Local authority — Dwelling-house — Right to buy — Tenant seeking to exercise right to buy — Landlord claiming tenant giving notice of withdrawal of claim — Whether statute requiring notice to be in writing — Appeal dismissed

The appellant lived in a property with his mother under a secure tenancy granted in 1969 by the local authority, its then owners. In 1989, his mother served the local authority with a written notice, pursuant to section 122 of the Housing Act 1985, claiming to exercise her right to buy. By section 123, she required that the appellant should share that right.

In order to fund the purchase, the appellant and his mother intended to exercise the right, under section 132 of the Act (later repealed), to require the local authority to advance a mortgage for the entire purchase price. In August 1989, the local authority served on the appellant and his mother two notices, pursuant to sections 124 and 125, admitting their right to buy at a discounted price of £27,000. They were also informed that should they wish to exercise their right to buy, they should do so by serving written notice within three months.

The appellant and his mother did not exercise their right to a mortgage and, in February 1990, the housing department recorded that the claim to buy the property had been cancelled. In July 1990, the local authority transferred its housing stock, including the freehold interest in the property, to the respondent. Following his mother’s death in March 2001, the appellant informed the respondent that he proposed to exercise the right to buy pursuant to the 1989 notice. The respondent contended that he was unable to do so.

The county court dismissed the appellant’s application, under section 138(3) of the Act, for an injunction requiring the respondent to convey the freehold interest in the property to him. It found that, in February 1990, the appellant or his mother had told the local authority that they did not intend to proceed.

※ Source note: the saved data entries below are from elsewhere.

(** An operation on the connection of a fresh Session, whose input and output
    runHandshake set up; the Session is consumed by it. The multiplexed reader and
    writer of the Session are part of the connection then. *)
Definition on_connection {A} (sess : Session)
    (framed : M (Session * (mux_Writer * (mux_Reader * S))) A) (plain : M (Session * (mux_Reader * S)) A) : M S A :=
  match sess.(s_mw) with
  | Some mw => with_local sess.(s_mr) (with_local mw (with_local (set_mr NewReader sess) framed))
  | None => with_local sess.(s_mr) (with_local (set_mr NewReader sess) plain)
  end.

(** withEntry with the callback of [op], on a Session that is live. *)
Definition entry_live {A} (op : entry_op A) (fuel : nat) (name : bytes) (sess : Session) : M S (error + A) :=
  on_connection sess
    (attempt (withEntry (framed_in frames r w) (framed_out w) (framed_flush w) fuel name
                (op_run op (framed_in frames r w) (framed_out w) fuel)))
    (attempt (withEntry (receiver_in frames r) (receiver_out w) (ret tt) fuel name
                (op_run op (receiver_in frames r) (receiver_out w) fuel))).

Definition connect_and {A} (op : entry_op A) (fuel : nat) (c : Client) (name : bytes) : M S (error + A) :=
  let* sess := Connect fuel c in
  entry_live op fuel name sess.
End connection.

(** ** The whole connection *)

(** [wire] carries [data] towards the server: framed from protocol 30 on. *)
Definition carries (v : Z) (wire data : bytes) (e : error) : Prop :=
  if 30 <=? v then demux wire e = (data, e) else wire = data.

(** The files of a tree as the walk of module [m] lists them. *)
Definition listing (fss : module_files) (m : ServerModule) (t : node) : list fileEntry :=
  entry_at (fss.(fs_of) m) fss.(now_of) <$> files [] t.

(** The module's file system is a tree whose files the list can carry at version
    [v], and the file called [name], if there is one, satisfies [needs]. *)
Definition module_ready (fss : module_files) (m : ServerModule) (v : Z) (t : node) (name : bytes)
    (needs : file_system → fileEntry → Prop) : Prop :=
  (fss.(fs_of) m).(fs_Stat) (str ".") = Ret (node_info t) ∧ node_isDir t = true ∧ holds (fss.(fs_of) m) [] t ∧
  Z.of_nat (length (files [] t)) < 2^31 ∧ Forall (file_ok v (30 <=? v)) (listing fss m t) ∧
  ∀ e, e ∈ listing fss m t → e.(f_name) = name → needs (fss.(fs_of) m).(fs_Open) e.

Lemma outcomes_ready o m c fss v sub d t name needs :
  module_ready fss m v t name needs →
  let h := server_outcome o m v in
  session_ready (client_outcome o c v sub d)
    (mk_transferState (transfer_params h) h.(h_seed) h.(h_seedFix) h.(h_checksum) []) (listing fss m t) name
    (needs (fss.(fs_of) m).(fs_Open)).
Proof.
  intros (_ & Hd & Hh & Hlen & Hfile & Hop). cbv zeta. unfold session_ready. cbn.
  split_and!; try done; [|unfold agreed_checksum; destruct (30 <=? v); auto|by destruct t| |by unfold listing; rewrite length_fmap].
  - unfold negotiated. cbn. split_and!; [done..|]. by intros ?%Z.leb_le.
  - by apply collect_names.
Qed.

Lemma module_listed fss m v t name needs fuel : module_ready fss m v t name needs → (depth t ≤ fuel)%nat →
  collect fuel (fss.(fs_of) m) fss.(now_of) = Ret (listing fss m t).
Proof.
  intros (Hst & Hd & Hh & _) Hf. apply collect_tree; [done| |done|done]. rewrite Hd. destruct t; [done|]. cbn. apply Hh.
Qed.

(** Where a dialogue stops, the rest of the input is still there. *)
Lemma dialogue_then {S A} (r : io_Reader S) (w : io_Writer S) `{!ReaderSpec r} `{!WriterSpec w} (m : M S A) ins outs v s rest :
  dialogue r w m ins outs v → stream r s (ins ++ rest) → writable w s →
  ∃ s', m s = (Ret v, s') ∧ stream r s' rest ∧ writable w s' ∧ written w s' = written w s ++ outs ∧ fin r s' = fin r s.
Proof. intros Hm Hs Hw. destruct (Hm s rest) as (s' & E & [Hs' Hw'] & Ew & Ef); [by split|]. by exists s'. Qed.

Section whole.
Context {S T : Type} (frames : S → nat) (r : io_Reader S) (w : io_Writer S).
Context `{!ReaderSpec r} `{!WriterSpec w} `{!Duplex r w} `{!EnoughFuel r frames}.
Context (frames' : T → nat) (r' : io_Reader T) (w' : io_Writer T).
Context `{!ReaderSpec r'} `{!WriterSpec w'} `{!Duplex r' w'} `{!EnoughFuel r' frames'} `{Digests}.

(** The transfer phase from protocol 23 on, on a connection of either kind, the
    handshake's bytes [base] and [base'] already sent. *)
Lemma transfer_completes {A} (op : entry_op A) `{!EntryOp op} base base' o c fss m v sub d t name :
  23 ≤ v → module_ready fss m v t name (op_needs op) →
  ∃ cb sb res n, op_answer op (listing fss m t) v (fss.(fs_of) m).(fs_Open) name res ∧ ∀ fuel, (n ≤ fuel)%nat →
    (∀ s wire, written w s = base → stream r s wire → writable w s → demux wire (fin r s) = (sb, fin r s) →
       ∃ s' wire', entry_live frames r w op fuel name (client_outcome o c v sub d) s = (Ret res, s') ∧
         written w s' = base ++ wire' ∧ ∀ e, carries v ((if 30 <=? v then [] else PutUint32 0) ++ wire') (PutUint32 0 ++ cb) e) ∧
    (∀ t wire, written w' t = base' → stream r' t wire → writable w' t → carries v wire (PutUint32 0 ++ cb) (fin r' t) →
       ∃ t' wire', start_sender frames' r' w' fuel fss (server_outcome o m v) t = (Ret tt, t') ∧
         written w' t' = base' ++ wire' ∧ ∀ e, demux wire' e = (sb, e)).
Proof.
  intros Hv Hready. pose proof (outcomes_ready o m c fss v sub d t name _ Hready) as Hsess.
  pose proof (λ fuel, module_listed fss m v t name _ fuel Hready) as Hwalk.
  assert ((v <? 23) = false) as H23 by lia.
  unfold entry_live, on_connection, start_sender, carries. cbn [s_mw client_outcome h_ver server_outcome outMw h_module s_mr].
  change (set_mr NewReader (client_outcome o c v sub d)) with (client_outcome o c v sub d).
  rewrite H23. destruct (30 <=? v) eqn:H30.
  - destruct (framed_completes frames r w frames' r' w' base base' op _ _ _ _ _ Hsess) as (cb & sb & res & sess' & n & Hres & Hrun).
    exists cb, sb, res, (n + depth t)%nat. split; [done|]. intros fuel Hf. destruct (Hrun fuel) as [Hc Hs]; [lia|].
    rewrite Hwalk by lia. split.
    + intros s wire Hb Hst Hw Hd. destruct (Hc s wire Hb Hst Hw Hd) as (mw' & mr' & s' & wire' & E & _ & Ew & Hsent).
      exists s', wire'. unfold with_local. cbn in E |- *. rewrite E. by rewrite <-Hb.
    + intros t0 wire Hb Hst Hw Hd. destruct (Hs t0 wire Hb Hst Hw Hd) as (mw' & mr' & t' & wire' & E & _ & Ew & Hsent).
      exists t', wire'. unfold with_local. cbn in E |- *. rewrite E. by rewrite <-Hb.
  - destruct (unframed_completes frames r w r' w' base' op _ _ _ _ _ NewWriter Hsess eq_refl ltac:(done))
      as (cb & sb & res & sess' & n & Hres & Hrun).
    exists cb, sb, res, (n + depth t)%nat. split; [done|]. intros fuel Hf. destruct (Hrun fuel) as [Hc Hs]; [lia|].
    rewrite Hwalk by lia. split.
    + intros s wire Hb [Hr Hp] Hw Hd.
      destruct (Hc NewReader s Hr Hw) as (mr' & s' & E & Ew); [by eapply mux_pending_new|].
      exists s', cb. unfold with_local. cbn in E |- *. rewrite E. by rewrite <-Hb.
    + intros t0 wire Hb Hst Hw ->. destruct (Hs t0 Hb Hst Hw) as (mw' & t' & wire' & E & _ & Ew & Hsent).
      exists t', wire'. unfold with_local. cbn in E |- *. rewrite E. by rewrite <-Hb.
Qed.

(** Below protocol 23 the seed is still in the server's buffer, and the client's
    reader may hold the data behind it already. *)
Lemma old_transfer_completes {A} (op : entry_op A) `{!EntryOp op} base' o c fss m v sub d t name :
  v < 23 → module_ready fss m v t name (op_needs op) →
  ∃ cb sb res n, op_answer op (listing fss m t) v (fss.(fs_of) m).(fs_Open) name res ∧ ∀ fuel, (n ≤ fuel)%nat →
    (∀ mr s, readable r s → writable w s → mux_pending r (mr, s) = sb →
       ∃ s', entry_live frames r w op fuel name (set_mr mr (client_outcome o c v sub d)) s = (Ret res, s') ∧
         written w s' = written w s ++ cb) ∧
    (∀ t, written w' t = base' → stream r' t (PutUint32 0 ++ cb) → writable w' t →
       ∃ t' wire', start_sender frames' r' w' fuel fss (server_outcome o m v) t = (Ret tt, t') ∧
         written w' t' = base' ++ wire' ∧ ∀ e, demux wire' e = (PutUint32 (u32 (choose_seed o)) ++ sb, e)).
Proof.
  intros Hv Hready. pose proof (λ fuel, module_listed fss m v t name _ fuel Hready) as Hwalk.
  assert ((v <? 23) = true) as H23 by lia. assert ((30 <=? v) = false) as H30 by lia.
  pose proof (outcomes_ready o m c fss v sub d t name _ Hready) as Hsess.
  set (mw := mk_mux_Writer (PutUint32 (u32 (choose_seed o))) defaultBufSize).
  destruct (unframed_completes frames r w r' w' base' op _ _ _ _ _ mw Hsess eq_refl ltac:(done))
    as (cb & sb & res & sess' & n & Hres & Hrun).
  exists cb, sb, res, (n + depth t)%nat. split; [done|]. intros fuel Hf. destruct (Hrun fuel) as [Hc Hs]; [lia|]. split.
  - intros mr s Hr Hw Hp. destruct (Hc mr s Hr Hw Hp) as (mr' & s' & E & Ew). exists s'.
    unfold entry_live, on_connection, with_local. set (sess := client_outcome o c v sub d) in *.
    change (set_mr NewReader (set_mr mr sess)) with sess. change (s_mr (set_mr mr sess)) with mr.
    assert (s_mw (set_mr mr sess) = None) as -> by (unfold sess; cbn; by rewrite H30). by rewrite E.
  - intros t0 Hb Hst Hw. destruct (Hs t0 Hb Hst Hw) as (mw' & t' & wire' & E & _ & Ew & Hsent).
    exists t', wire'. unfold start_sender, with_local. cbn [h_ver server_outcome outMw h_module]. rewrite H23, H30, Hwalk by lia.
    cbn [default]. fold mw. cbn in E |- *. rewrite E. by rewrite <-Hb.
Qed.

(** The handshake below protocol 23: the seed is the first of the data in the
    server's frames, wherever the first frame ends. *)
Lemma read_seed_old o v s wire data : v < 23 → stream r s wire → writable w s →
  demux wire (fin r s) = (PutUint32 (u32 (choose_seed o)) ++ data, fin r s) →
  ∃ mr s', read_seed frames r v s = (Ret (choose_seed o, mr), s') ∧ readable r s' ∧ writable w s' ∧
    mux_pending r (mr, s') = data ∧ written w s' = written w s.
Proof.
  intros Hv [Hr Hp] Hw Hd. destruct (choose_seed_ok o) as [Hseed _].
  pose proof (parses_wrap (mux_reader frames r) "read checksum seed" _ _ _ (ReadInt32_ok (mux_reader frames r) _ Hseed)) as Hread.
  apply (dialogue_parses (mux_reader frames r) (lift_writer (O := mux_Reader) w)) in Hread.
  destruct (Hread (NewReader, s) data) as ([mr s'] & E & [[Hr' Hp'] Hw'] & Ew & _).
  { split; [|done]. split; [done|]. by eapply mux_pending_new. }
  exists mr, s'. cbn in *. rewrite app_nil_r in Ew. split_and?; try done.
  unfold read_seed. replace (v <? 23) with true by lia. unfold on_object, ReadChecksumSeed. by rewrite E.
Qed.

Lemma old_handshake_completes o c sv m v sub d :
  greeting_ok (ApplyDefaults c.(c_Greeting)) → greeting_ok (ApplyDefaults sv.(sv_Greeting)) →
  Negotiate (ApplyDefaults c.(c_Greeting)) (ApplyDefaults sv.(sv_Greeting)) = Ret (v, sub, d) →
  module_ok c.(c_Module) → sv.(modules) !! c.(c_Module) = Some m → m.(sm_root) = None → auth_ok o c m d → v < 23 →
  ∃ hc hs n, ∀ fuel, (n ≤ fuel)%nat →
    (∀ s wire data, stream r s (hs ++ wire) → writable w s → demux wire (fin r s) = (PutUint32 (u32 (choose_seed o)) ++ data, fin r s) →
       ∃ mr s', runHandshake fuel frames r w c s = (Ret (set_mr mr (client_outcome o c.(c_Module) v sub d)), s') ∧
         readable r s' ∧ writable w s' ∧ mux_pending r (mr, s') = data ∧ written w s' = written w s ++ hc ++ PutUint32 0) ∧
    dialogue r' w' (doHandshake fuel r' w' o sv) hc hs (Some (server_outcome o m v)).
Proof.
  intros Hgc Hgs Hneg Hname Hm Hroot Hauth Hv. destruct (auth_dialogues r w r' w' o c m d Hauth) as (cb & sb & n & Ha).
  set (gc := ApplyDefaults (c_Greeting c)) in *. set (gs := ApplyDefaults (sv_Greeting sv)) in *.
  exists (client_bytes gc cb (c_Module c) v), (server_bytes gs sb o v),
    (n + length (Greeting_String gc) + length (Greeting_String gs) + length (c_Module c) + length (args_line v (c_Module c)) + 1)%nat.
  intros fuel Hf. destruct (Ha fuel) as [Hc Hs]; [lia|]. split.
  - intros s wire data Hst Hw Hd. unfold server_bytes in Hst. replace (v <? 23) with true in Hst by lia. rewrite app_nil_r in Hst.
    destruct (dialogue_then r w _ _ _ _ s wire (text_phase_ok r w c gs v sub d cb sb fuel Hgs Hneg Hc ltac:(lia)) Hst Hw)
      as (s1 & E1 & Hst1 & Hw1 & Ew1 & Ef1).
    rewrite <-Ef1 in Hd. destruct (read_seed_old o v s1 wire data Hv Hst1 Hw1 Hd) as (mr & s2 & E2 & Hr2 & Hw2 & Hp2 & Ew2).
    set (sess := set_mr mr (client_outcome o (c_Module c) v sub d)).
    assert (before_filter fuel frames r w c s = (Ret sess, s2)) as E3.
    { unfold before_filter. rewrite (bind_Ret _ _ _ _ _ E1). cbv beta iota. rewrite (bind_Ret _ _ _ _ _ E2). cbv beta iota.
      destruct (agreed_flags_has v) as (-> & -> & ->). unfold sess, client_outcome, set_mr. by replace (30 <=? v) with false by lia. }
    destruct (send_filter_ok r w sess) with (s := s2) (rest := pending r s2) as (s3 & E4 & [[Hr3 Hp3] Hw3] & Ew3 & Ef3).
    { unfold sess. cbn. replace (30 <=? v) with false by lia. done. }
    { by split. }
    exists mr, s3. unfold runHandshake. rewrite (bind_Ret _ _ _ _ _ E3), E4. unfold sess, client_outcome. cbn.
    replace (30 <=? v) with false in * by lia. split_and?; try done.
    + revert Hp2. unfold mux_pending. cbn [fst snd]. by rewrite Hp3, Ef3.
    + rewrite Ew3, Ew2, Ew1. unfold sess, client_outcome. cbn. replace (30 <=? v) with false by lia. by rewrite <-app_assoc.
  - apply (doHandshake_ok r' w' o sv m gc (c_Module c) v sub d cb sb fuel Hgc Hname Hm Hroot Hneg Hs). lia.
Qed.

The appellant appealed, contending that the Act gave no effect to any oral withdrawal of a notice that claimed to exercise the right to buy, since section 122(3) required any notice to be in writing.

Held: The appeal was dismissed.

The jurisdictional threshold set by section 138(1) had not been satisfied. Prima facie, there had been an express abandonment of the appellant’s right to buy on the ground that the appellant and his mother had expressly informed the local authority that they did not intend to proceed with the purchase.

Although any withdrawal within the meaning of the Act had to be by notice in writing, the court was not precluded from exercising elementary principles of common law and equity in respect of those who asserted rights that they had abandoned or waived, or were estopped from asserting, or which, in the light of their actions or otherwise, it would be inequitable for them to assert. It could not be said that the Act was so comprehensive as to preclude the application of such elementary principles: Copping v Surrey County Council [2005] EWHC 754 (QB); [2005] 2 EGLR 56; [2005] 34 EG 110 considered; Collin v Duke of Westminster [1985] 1 EGLR 109; (1985) 273 EG 881 distinguished.

Jeremy Garrood (instructed by RJR Solicitors, of Ryde) appeared for the appellant; Jeremy Burns (instructed by Dutton Gregory, of Bournemouth) appeared for the respondent.